Zoe Aldcroft (born 19 November 1996) is an English rugby union player. She represents England women's national rugby union team internationally and made her debut in 2016 against France. She was named in the 2017 Women's Rugby World Cup squad for England. In 2021, Aldcroft was named World Rugby Women’s 15s Player of the Year.

International career 
Aldcroft's first full England cap came in the final four minutes of the England women's national rugby team's game against France in July 2016: she scored the try that won England victory.

She was offered a full-time contract by the RFU in January 2019.

Due to injury, Aldcroft missed the entire 2019 Women's Six Nations Championships but returned to play in the 2019 Super Series in San Diego.

She was part of the 2020 Women's Six Nations England team and was named the 2020 Rugby Players’ Association Telegraph Women’s Sport England player of the year.

In April 2021, she was named Player of the Match after England's Six Nations victory over France.

On the 10 December 2021 Zoe Aldcroft was crowned World Rugby Women’s 15s Player of the Year 2021, with the following citation 'Named England captain for the first time on her 25th birthday, Zoe Aldcroft led the Red Roses to an 89-0 victory over the USA and marked the occasion with a try. Aldcroft started all eight of England’s matches in 2021 as the Red Roses extended their unbeaten run to 18 tests and won a third successive Women’s Six Nations title.' 

She was named in the England squad for the delayed 2021 Rugby World Cup held in New Zealand in October and November 2022.

Club career 
Previously a student at Hartpury College, Aldcroft signed for Gloucester-Hartpury Women's from Darlington Mowden Park ahead of the 2017-18 season: she missed her first season due to an ankle injury.

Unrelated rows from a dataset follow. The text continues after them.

(* ===== verification/State.v ===== *)
(** * The state of the kernel

    The data the thread, synchronisation, memory and device code shares: thread control blocks
    (thread/thread.h), locks and semaphores (thread/sync.h), memory pools (kernel/memory.c,
    memory.h) and the keyboard buffer (device/ioqueue.h).  Lists of threads hold the addresses of
    the [general_tag] or [all_list_tag] members; the operations on them are the operations on
    sequences that [KList.list_refines] proves of list.c. *)
From stdpp Require Import base list gmap strings.
From S2P Require Import Prelude Machine Bitmap Print Interrupt KList Paging.

Inductive task_status :=
  TASK_RUNNING | TASK_READY | TASK_BLOCKD | TASK_WAITING | TASK_HANGING | TASK_DIED.

#[global] Instance task_status_eq_dec : EqDecision task_status.
Proof. solve_decision. Defined.

#[global] Instance int_status_eq_dec : EqDecision int_status.
Proof. solve_decision. Defined.

Record virtual_addr := VirtualAddr { vaddr_bitmap : bitmap; vaddr_start : Z }.

(** [PCB] without its list elements, which the lists below stand for, and without
    [user_arena_descs], which is byte memory. *)
Record PCB := Pcb {
  self_kernel_stack : Z;
  pid : Z;
  status : task_status;
  priority : Z;
  name : list Z;
  cpu_ticks_left : Z;
  cpu_ticks_elapsed : Z;
  PDE_addr : Z;
  userprog_vaddr : virtual_addr;
  canary : Z
}.

Definition set_stack (v : Z) (p : PCB) : PCB :=
  Pcb v (pid p) (status p) (priority p) (name p) (cpu_ticks_left p) (cpu_ticks_elapsed p)
    (PDE_addr p) (userprog_vaddr p) (canary p).
Definition set_status (v : task_status) (p : PCB) : PCB :=
  Pcb (self_kernel_stack p) (pid p) v (priority p) (name p) (cpu_ticks_left p) (cpu_ticks_elapsed p)
    (PDE_addr p) (userprog_vaddr p) (canary p).
Definition set_ticks_left (v : Z) (p : PCB) : PCB :=
  Pcb (self_kernel_stack p) (pid p) (status p) (priority p) (name p) v (cpu_ticks_elapsed p)
    (PDE_addr p) (userprog_vaddr p) (canary p).
Definition set_ticks_elapsed (v : Z) (p : PCB) : PCB :=
  Pcb (self_kernel_stack p) (pid p) (status p) (priority p) (name p) (cpu_ticks_left p) v
    (PDE_addr p) (userprog_vaddr p) (canary p).
Definition set_PDE (v : Z) (p : PCB) : PCB :=
  Pcb (self_kernel_stack p) (pid p) (status p) (priority p) (name p) (cpu_ticks_left p)
    (cpu_ticks_elapsed p) v (userprog_vaddr p) (canary p).
Definition set_uservaddr (v : virtual_addr) (p : PCB) : PCB :=
  Pcb (self_kernel_stack p) (pid p) (status p) (priority p) (name p) (cpu_ticks_left p)
    (cpu_ticks_elapsed p) (PDE_addr p) v (canary p).

Definition set_pid (v : Z) (p : PCB) : PCB :=
  Pcb (self_kernel_stack p) v (status p) (priority p) (name p) (cpu_ticks_left p) (cpu_ticks_elapsed p)
    (PDE_addr p) (userprog_vaddr p) (canary p).
Definition set_priority (v : Z) (p : PCB) : PCB :=
  Pcb (self_kernel_stack p) (pid p) (status p) v (name p) (cpu_ticks_left p) (cpu_ticks_elapsed p)
    (PDE_addr p) (userprog_vaddr p) (canary p).
Definition set_name (v : list Z) (p : PCB) : PCB :=
  Pcb (self_kernel_stack p) (pid p) (status p) (priority p) v (cpu_ticks_left p) (cpu_ticks_elapsed p)
    (PDE_addr p) (userprog_vaddr p) (canary p).
Definition set_canary (v : Z) (p : PCB) : PCB :=
  Pcb (self_kernel_stack p) (pid p) (status p) (priority p) (name p) (cpu_ticks_left p) (cpu_ticks_elapsed p)
    (PDE_addr p) (userprog_vaddr p) v.

(** Offsets of the list elements in a PCB. *)
Definition general_tag (p : Z) : Z := u32 (p + 32).
Definition all_list_tag (p : Z) : Z := u32 (p + 40).
Definition pcb_of_general_tag (tag : Z) : Z := elem2entry 32 tag.

Definition STACK_CANARY : Z := 0x32512332.

Record semaphore := Semaphore { value : Z; waiting_thread_list : list Z }.
Record lock := Lock { holder : Z; sema : semaphore; holder_repeat_request_sum : Z }.

(** The locks of the program. *)
Inductive lock_id := pid_lock | kernel_pool_lock | user_pool_lock | console_lock | keyboard_lock.

#[global] Instance lock_id_eq_dec : EqDecision lock_id.
Proof. solve_decision. Defined.

Definition lock_nat (l : lock_id) : nat :=
  match l with pid_lock => 0 | kernel_pool_lock => 1 | user_pool_lock => 2 | console_lock => 3
             | keyboard_lock => 4 end.
Definition nat_lock (n : nat) : option lock_id :=
  match n with 0 => Some pid_lock | 1 => Some kernel_pool_lock | 2 => Some user_pool_lock
             | 3 => Some console_lock | 4 => Some keyboard_lock | _ => None end%nat.

#[global] Instance lock_id_countable : Countable lock_id.
Proof. apply (inj_countable lock_nat nat_lock). by intros []. Defined.

Record memory_pool := MemoryPool {
  pool_bitmap : bitmap;
  physic_addr_start : Z;
  pool_size : Z
}.

Record pools := Pools {
  kernel_memory_pool : memory_pool;
  user_memory_pool : memory_pool;
  kernel_vaddr : virtual_addr
}.

Record ioqueue := Ioqueue {
  sleeping_producer : Z;
  sleeping_consumer : Z;
  buf : list Z;
  head : Z;
  tail : Z
}.

(** [esp] is the stack pointer of the running thread, [esp0] the field of the TSS. *)
Record kernel := Kernel {
  mach : machine;
  pg : paging;
  pcbs : gmap Z PCB;
  ready_thread_list : list Z;
  all_thread_list : list Z;
  esp : Z;
  esp0 : Z;
  main_thread : Z;
  next_pid : Z;
  ticks : Z;
  locks : gmap lock_id lock;
  mem : pools;
  keyboard_IO_buf : ioqueue
}.

Definition set_mach (v : machine) (s : kernel) : kernel :=
  Kernel v (pg s) (pcbs s) (ready_thread_list s) (all_thread_list s) (esp s) (esp0 s)
    (main_thread s) (next_pid s) (ticks s) (locks s) (mem s) (keyboard_IO_buf s).
Definition set_pg (v : paging) (s : kernel) : kernel :=
  Kernel (mach s) v (pcbs s) (ready_thread_list s) (all_thread_list s) (esp s) (esp0 s)
    (main_thread s) (next_pid s) (ticks s) (locks s) (mem s) (keyboard_IO_buf s).
Definition set_pcbs (v : gmap Z PCB) (s : kernel) : kernel :=
  Kernel (mach s) (pg s) v (ready_thread_list s) (all_thread_list s) (esp s) (esp0 s)
    (main_thread s) (next_pid s) (ticks s) (locks s) (mem s) (keyboard_IO_buf s).
Definition set_ready (v : list Z) (s : kernel) : kernel :=
  Kernel (mach s) (pg s) (pcbs s) v (all_thread_list s) (esp s) (esp0 s)
    (main_thread s) (next_pid s) (ticks s) (locks s) (mem s) (keyboard_IO_buf s).
Definition set_all (v : list Z) (s : kernel) : kernel :=
  Kernel (mach s) (pg s) (pcbs s) (ready_thread_list s) v (esp s) (esp0 s)
    (main_thread s) (next_pid s) (ticks s) (locks s) (mem s) (keyboard_IO_buf s).
Definition set_esp (v : Z) (s : kernel) : kernel :=
  Kernel (mach s) (pg s) (pcbs s) (ready_thread_list s) (all_thread_list s) v (esp0 s)
    (main_thread s) (next_pid s) (ticks s) (locks s) (mem s) (keyboard_IO_buf s).
Definition set_esp0 (v : Z) (s : kernel) : kernel :=
  Kernel (mach s) (pg s) (pcbs s) (ready_thread_list s) (all_thread_list s) (esp s) v
    (main_thread s) (next_pid s) (ticks s) (locks s) (mem s) (keyboard_IO_buf s).
Definition set_main (v : Z) (s : kernel) : kernel :=
  Kernel (mach s) (pg s) (pcbs s) (ready_thread_list s) (all_thread_list s) (esp s) (esp0 s)
    v (next_pid s) (ticks s) (locks s) (mem s) (keyboard_IO_buf s).
Definition set_next_pid (v : Z) (s : kernel) : kernel :=
  Kernel (mach s) (pg s) (pcbs s) (ready_thread_list s) (all_thread_list s) (esp s) (esp0 s)
    (main_thread s) v (ticks s) (locks s) (mem s) (keyboard_IO_buf s).
Definition set_ticks (v : Z) (s : kernel) : kernel :=
  Kernel (mach s) (pg s) (pcbs s) (ready_thread_list s) (all_thread_list s) (esp s) (esp0 s)
    (main_thread s) (next_pid s) v (locks s) (mem s) (keyboard_IO_buf s).
Definition set_locks (v : gmap lock_id lock) (s : kernel) : kernel :=
  Kernel (mach s) (pg s) (pcbs s) (ready_thread_list s) (all_thread_list s) (esp s) (esp0 s)
    (main_thread s) (next_pid s) (ticks s) v (mem s) (keyboard_IO_buf s).
Definition set_mem (v : pools) (s : kernel) : kernel :=
  Kernel (mach s) (pg s) (pcbs s) (ready_thread_list s) (all_thread_list s) (esp s) (esp0 s)
    (main_thread s) (next_pid s) (ticks s) (locks s) v (keyboard_IO_buf s).
Definition set_ioq (v : ioqueue) (s : kernel) : kernel :=
  Kernel (mach s) (pg s) (pcbs s) (ready_thread_list s) (all_thread_list s) (esp s) (esp0 s)
    (main_thread s) (next_pid s) (ticks s) (locks s) (mem s) v.

(** Code that runs on one part of the state. *)
Definition on_mach {A} : M machine A -> M kernel A := zoom mach set_mach.
Definition on_pg {A} : M paging A -> M kernel A := zoom pg set_pg.

(** What one thread does not see: [others s] is the state in which a thread that was switched away in
    state [s] gets the CPU back; [noise pa] is the byte at physical address [pa] when its page is
    given out; [arg_slot s] is the stack address of the parameter of [PageUnmapping]. *)
Class Env := { others : kernel -> kernel; noise : Z -> Z; arg_slot : kernel -> Z }.

Definition get_pcb (p : Z) : M kernel PCB := fun s =>
  match pcbs s !! p with Some c => Ret (c, s) | None => Fault p end.
Definition upd_pcb (p : Z) (f : PCB -> PCB) : M kernel unit := fun s =>
  match pcbs s !! p with
  | Some c => Ret (tt, set_pcbs (<[p := f c]> (pcbs s)) s)
  | None => Fault p
  end.

(** A call of list.c on one of the lists of threads. *)
Definition on_list (g : kernel -> list Z) (p : list Z -> kernel -> kernel) (op : list_op) : M kernel Z :=
  fun s => match seq_op (g s) op with Some (xs, r) => Ret (r, p xs s) | None => Fault 0 end.
Definition on_ready : list_op -> M kernel Z := on_list ready_thread_list set_ready.
Definition on_all : list_op -> M kernel Z := on_list all_thread_list set_all.

Lemma on_mach_ok {A} (m : M machine A) s a c :
  m (mach s) = Ret (a, c) -> on_mach m s = Ret (a, set_mach c s).
Proof. intros H. unfold on_mach, zoom. by rewrite H. Qed.

Lemma on_pg_ok {A} (m : M paging A) s a c :
  m (pg s) = Ret (a, c) -> on_pg m s = Ret (a, set_pg c s).
Proof. intros H. unfold on_pg, zoom. by rewrite H. Qed.

Lemma get_pcb_ok s p c : pcbs s !! p = Some c -> get_pcb p s = Ret (c, s).
Proof. unfold get_pcb. by intros ->. Qed.

Lemma upd_pcb_ok s p f c : pcbs s !! p = Some c ->
  upd_pcb p f s = Ret (tt, set_pcbs (<[p := f c]> (pcbs s)) s).
Proof. unfold upd_pcb. by intros ->. Qed.

Lemma set_mach_id s : set_mach (mach s) s = s.
Proof. by destruct s. Qed.

Lemma set_pg_id s : set_pg (pg s) s = s.
Proof. by destruct s. Qed.

(** Code that only reads. *)
Lemma on_mach_get {A} (m : M machine A) s a : m (mach s) = Ret (a, mach s) -> on_mach m s = Ret (a, s).
Proof. intros H. by rewrite (on_mach_ok _ _ _ _ H), set_mach_id. Qed.

Lemma on_pg_get {A} (m : M paging A) s a : m (pg s) = Ret (a, pg s) -> on_pg m s = Ret (a, s).
Proof. intros H. by rewrite (on_pg_ok _ _ _ _ H), set_pg_id. Qed.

In 2018, she returned to Gloucester-Hartpury to captain the side in the Tyrrells Premier 15s.

Early life and education 
Aldcroft started playing rugby at Scarborough, when she was nine. Her brother Jonathan also played for Scarborough. She also played netball and studied dance and ballet until she was 15, which she credits with giving her unique skills that she has brought to her rugby game.

She went on to play for Malton girls, West Park Leeds and Hartpury University R.F.C., and represented Yorkshire at U15 level.

She was a member of the England U18 Sevens team that became the inaugural European champions in Sweden. Aldcroft was educated at St Martin’s Church of England School and Scalby School, before studying Sport and Exercise Nutrition at Hartpury College and completing a BSc (Hons) Sport and Exercise Sciences degree. She plans to study chiropody to prepare her for a post-rugby career.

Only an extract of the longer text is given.